[Work task]: Your reply should be an exact copy of the lines from the one that holds "[exact Hsp|done|exact Hco|done]." to the end of the data below.

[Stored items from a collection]
--- START ---

(** The tail of [pfs_dir_rename], when the new name is that of another node. *)
Lemma rename_replace_ok s t dn xs o i ni old n nn l nino nd name (Q : Z -> dstate C -> Prop) : rep s t dn xs -> tree_ok mnt t -> coherent (ds_nc s) t dn ->
  t !! i = Some ni -> n_link ni = Some (o, old) -> t !! n = Some nn -> n_type nn = PFS_INODET_DIR -> chain t n l -> i ∉ l ->
  t !! nino = Some nd -> n_link nd = Some (n, name) -> nino <> i -> name_ok mnt name ->
  (n_ents nd <> [] -> Q (- ENOTEMPTY) s) ->
  (forall s' dn' xs', n_ents nd = [] -> let t' := t_move o i n name (t_remove n nino t) in rep s' t' dn' xs' -> coherent (ds_nc s') t' dn' -> Q 0 s') ->
  (forall s', full (os_objs (ds_de s')) -> coherent (ds_nc s') t dn -> Q (- EPFS_FILE_2MANY) s') ->
  runs (err ← (if n_type nd =? PFS_INODET_DIR then pfs_dir_del mnt n nino None true
               else if n_type nd =? PFS_INODET_FILE then pfs_dir_del mnt n nino None false else abort);
        if err <? 0 then mret err else
        assert_ ((i >? 0) && negb (nino =? 0));;
        oldin ← pfs_meta_get_inode i;
        assert_ (negb (in_deno oldin =? INVALID_DENO));;
        pfs_dir_move mnt now o (in_deno oldin) n name) s Q.
Proof.
  intros Hr Hok Hco Hi Hl Hn Htn Hch Hil Hnd Hlnd Hne Hnm HE HQ HF. assert (Hchild : child t n name nino) by (by exists nd).
  assert (Hc0 : check_dir t n = 0) by (unfold check_dir; by rewrite Hn, Htn).
  assert (Hni : n <> i). { intros ->. apply Hil. inversion Hch; subst; [|left]. apply (root_link _ _ Hok) in Hi. congruence. }
  assert (Hio : forall j x, t !! j = Some x -> ino_ok s j) by (intros j x Hj; destruct (r_node _ _ _ _ Hr j x Hj) as (? & ? & _); by eexists).
  assert (Hdel : forall Q' : Z -> dstate C -> Prop, (n_ents nd <> [] -> Q' (- ENOTEMPTY) s) ->
     (forall s' dn' xs', n_ents nd = [] -> rep s' (t_remove n nino t) dn' xs' -> coherent (ds_nc s') (t_remove n nino t) dn' -> (forall j, dn' j = dn j) -> Q' 0 s') ->
     runs (if n_type nd =? PFS_INODET_DIR then pfs_dir_del mnt n nino None true
               else if n_type nd =? PFS_INODET_FILE then pfs_dir_del mnt n nino None false else abort) s Q').
  { intros Q' HE' HQ'. assert (Herr : forall b : bool, n_type nd = (if b then PFS_INODET_DIR else PFS_INODET_FILE) -> del_err t n nino b = if bool_decide (n_ents nd = []) then 0 else - ENOTEMPTY).
    { intros b Hb. unfold del_err. rewrite Hc0, Hnd, Hb. destruct b; [done|]. cbn [Z.ltb Z.compare negb]. rewrite Z.eqb_refl. cbn [negb].
      rewrite bool_decide_true; [done|]. by eapply file_ents; [| |rewrite Hb]. }
    assert (Hrun : forall b : bool, n_type nd = (if b then PFS_INODET_DIR else PFS_INODET_FILE) -> runs (pfs_dir_del mnt n nino None b) s Q').
    { intros b Hb. eapply dir_del_ok; [done|done|done|by eapply Hio|by eapply Hio| | |].
      - intros x Hx. simplify_eq. exists name. by auto.
      - rewrite (Herr b Hb). case_bool_decide; [done|]. by auto.
      - intros s' dn' xs'. rewrite (Herr b Hb). case_bool_decide; [|done]. intros _. by apply HQ'. }
    destruct (to_type _ _ Hok nino nd Hnd) as [E|E]; rewrite E; [apply (Hrun false E)|apply (Hrun true E)]. }
  dstep. apply Hdel; [intros He; apply runs_ret; by auto|]. intros s1 dn1 xs1 He Hr1 Hco1 Hdn1. cbn [Z.ltb Z.compare].
  pose proof (remove_ok_tree _ _ Hok n name nino nd Hnd Hlnd He) as Hok1.
  destruct (remove_keeps t n nino name i ni Hok Hchild (not_eq_sym Hne) Hi) as (ni1 & Hi1 & Hl1 & _).
  pose proof (link_neq _ _ Hok _ _ _ Hchild) as Hnn.
  destruct (remove_keeps t n nino name n nn Hok Hchild (not_eq_sym Hnn) Hn) as (nn1 & Hn1 & _ & Ht1).
  eapply (rename_tail_ok s1 _ dn1 xs1 o i ni1 old n); try done.
  - by rewrite Hl1.
  - unfold check_dir. by rewrite Hn1, Ht1, Htn.
  - intros ->. apply (root_link _ _ Hok) in Hnd. congruence.
  - intros s' dn' xs'. by apply HQ.
  - intros s' Hfull [Hinv Hco']. apply HF; [done|]. split; [done|]. intros p m j k Hk. destruct (Hco' p m j k Hk) as [(x & Hx & Hlx) Hdj].
    destruct (remove_link _ _ _ _ _ _ Hx Hlx) as (_ & x0 & ? & ?). split; [by exists x0|]. by rewrite <- Hdn1.
Qed.
Lemma rename_over_ok s t dn xs o i ni old n nn l nino name (Q : Z -> dstate C -> Prop) : rep s t dn xs -> tree_ok mnt t -> coherent (ds_nc s) t dn ->
  t !! i = Some ni -> n_link ni = Some (o, old) -> t !! n = Some nn -> n_type nn = PFS_INODET_DIR -> chain t n l -> child t n name nino -> nino <> i -> name_ok mnt name ->
  (forall err, rename_spec t o i n nino name err t -> err <> 0 -> Q err s) ->
  (forall s' dn' xs' t', rename_spec t o i n nino name 0 t' -> rep s' t' dn' xs' -> coherent (ds_nc s') t' dn' -> Q 0 s') ->
  (forall s', full (os_objs (ds_de s')) -> coherent (ds_nc s') t dn -> Q (- EPFS_FILE_2MANY) s') ->
  runs (newin ← (if negb (nino =? INVALID_INO) then i ← pfs_meta_get_inode nino; mret (Some i) else mret None);
        err ← rename_check i n;
        if err <? 0 then mret err else
        err ← match newin with
              | Some newin =>
                  assert_ (negb (in_deno newin =? INVALID_DENO));;
                  if in_type newin =? PFS_INODET_DIR then pfs_dir_del mnt n nino None true
                  else if in_type newin =? PFS_INODET_FILE then pfs_dir_del mnt n nino None false
                  else abort
              | None => mret 0
              end;
        if err <? 0 then mret err else
        assert_ ((i >? 0) && negb (nino =? 0));;
        oldin ← pfs_meta_get_inode i;
        assert_ (negb (in_deno oldin =? INVALID_DENO));;
        pfs_dir_move mnt now o (in_deno oldin) n name) s Q.
Proof.
  intros Hr Hok Hco Hi Hl Hn Htn Hch (nd & Hnd & Hlnd) Hne Hnm HE HQ HF.
  assert (Hc0 : check_dir t n = 0) by (unfold check_dir; by rewrite Hn, Htn).
  destruct (r_name _ _ _ _ Hr i ni o old Hi Hl) as (Hi0 & _). destruct (r_name _ _ _ _ Hr nino nd n name Hnd Hlnd) as (Hnd0 & _).
  pose proof (ino_range _ _ _ _ _ _ Hr Hnd) as Hrg. assert (Hlk : linked t nino) by (exists nd; by rewrite Hlnd). pose proof (deno_range _ _ _ _ _ Hr Hlk) as Hdn.
  rewrite (proj2 (Z.eqb_neq nino INVALID_INO)) by (unfold INVALID_INO; lia). cbn [negb].
  dstep. dstep. eapply runs_node; [done..|]. intros ino Ht _ _ Hde _. rewrite Hlnd, (proj2 (Z.eqb_neq nino 0)) in Hde by done. dstep.
  dstep. eapply rename_check_ok; [done..|]. destruct (decide _) as [[Hti Hil]|Hnb]; cbn [Z.ltb Z.compare].
  { apply runs_ret, HE; [eapply rs_loop; [done..|by exists l]|done]. }
  assert (Hbel : ~ below t i n).
  { destruct (decide (n_type ni = PFS_INODET_DIR)) as [E|E]; [|by eapply file_not_below]. rewrite (below_decide t i n l) by done. tauto. }
  rewrite (below_decide t i n l) in Hbel by done. rewrite Ht, Hde.
  rewrite (proj2 (Z.eqb_neq (dn nino) INVALID_DENO)) by (unfold INVALID_DENO; lia). cbn [negb].
  apply runs_bind, runs_bind, runs_assert; [done|]. 
  eapply runs_bind_inv. eapply (rename_replace_ok s t dn xs o i ni old n nn l nino nd name); try done.
  - intros He. apply HE; [|done]. eapply rs_full; [done| |done|done]. by rewrite (below_decide t i n l).
  - intros s' dn' xs' He t' Hr' Hco'. eapply HQ; [|done|done]. eapply rs_over; [done| |done|done]. by rewrite (below_decide t i n l).
Qed.
Lemma dir_rename_ok s t dn xs o i ni old n nino name (Q : Z -> dstate C -> Prop) : rep s t dn xs -> tree_ok mnt t -> coherent (ds_nc s) t dn ->
  ino_ok s n -> t !! i = Some ni -> n_link ni = Some (o, old) -> (check_dir t n = 0 -> attached t n) -> target t i n nino name -> name_ok mnt name ->
  (forall err s' dn' xs' t', rename_spec t o i n nino name err t' -> (err = 0 -> rep s' t' dn' xs') -> coherent (ds_nc s') t' dn' -> (err <> 0 -> t' = t /\ dn' = dn /\ s' = s) -> Q err s') ->
  (forall s', full (os_objs (ds_de s')) -> coherent (ds_nc s') t dn -> Q (- EPFS_FILE_2MANY) s') ->
  runs (pfs_dir_rename mnt now o i n nino name) s Q.
Proof.
  intros Hr Hok Hco Hin Hi Hl Hatt Htgt Hnm HQ HF. destruct (to_link _ _ Hok i ni o old Hi Hl) as (no & Ho & Hto & Hio).
  destruct (r_name _ _ _ _ Hr i ni o old Hi Hl) as (Hi0 & _). pose proof (ino_range _ _ _ _ _ _ Hr Hi) as Hir.
  assert (Hoo : ino_ok s o) by (destruct (r_node _ _ _ _ Hr o no Ho) as (? & ? & _); by eexists).
  unfold pfs_dir_rename. dstep. eapply dir_check_ok; [done..|]. replace (check_dir t o) with 0 by (unfold check_dir; by rewrite Ho, Hto).
  cbn [Z.ltb Z.compare]. dstep. eapply dir_check_ok; [done..|]. destruct (check_dir t n <? 0) eqn:Hcn.
  { bool_prop. apply runs_ret. eapply (HQ _ s dn xs); [by apply rs_dir|lia|exact Hco|done]. }
  destruct (check_dir_ok t n Hcn) as (nn & Hn & Htn). assert (Hc0 : check_dir t n = 0) by (unfold check_dir; by rewrite Hn, Htn).
  destruct (attached_chain _ _ Hok n (Hatt Hc0)) as [l Hch]. dstep. eapply runs_node; [done..|]. intros oino _ _ _ _ _.
  destruct Htgt as [[-> Hfree]|[Hchild Hne]].
  - rewrite Z.eqb_refl. cbn [negb]. dstep. dstep. dstep. eapply rename_check_ok; [done..|].
    destruct (decide _) as [[Hti Hil]|Hnb]; cbn [Z.ltb Z.compare].
    { apply runs_ret. eapply (HQ _ s dn xs); [eapply rs_loop; [done..|by exists l]|done|exact Hco|done]. }
    assert (Hbel : ~ below t i n).
    { destruct (decide (n_type ni = PFS_INODET_DIR)) as [E|E]; [|by eapply file_not_below]. rewrite (below_decide t i n l) by done. tauto. }
    dstep. dstep. cbn [Z.ltb Z.compare]. eapply rename_tail_ok; try done.
    { intros ->. apply Hbel. destruct (to_chain _ _ Hok i ni Hi) as [li Hli]; [by rewrite Hl|]. exists li. split; [done|]. inversion Hli; subst; [done|left]. }
    intros s' dn' xs' Hr' Hco'. eapply HQ; [by apply rs_new|done|done|done].
  - apply (rename_over_ok s t dn xs o i ni old n nn l nino name Q); try done.
    + intros err Hsp Hne0. eapply (HQ _ s dn xs); [exact Hsp|done|exact Hco|done].
    + intros s' dn' xs' t' Hsp Hr' Hco'. eapply HQ; [exact Hsp|done|exact Hco'|done].
Qed.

--- END ---

[Answer for this exercise]:
    + intros err Hsp Hne0. eapply (HQ _ s dn xs); [exact Hsp|done|exact Hco|done].
    + intros s' dn' xs' t' Hsp Hr' Hco'. eapply HQ; [exact Hsp|done|exact Hco'|done].
Qed.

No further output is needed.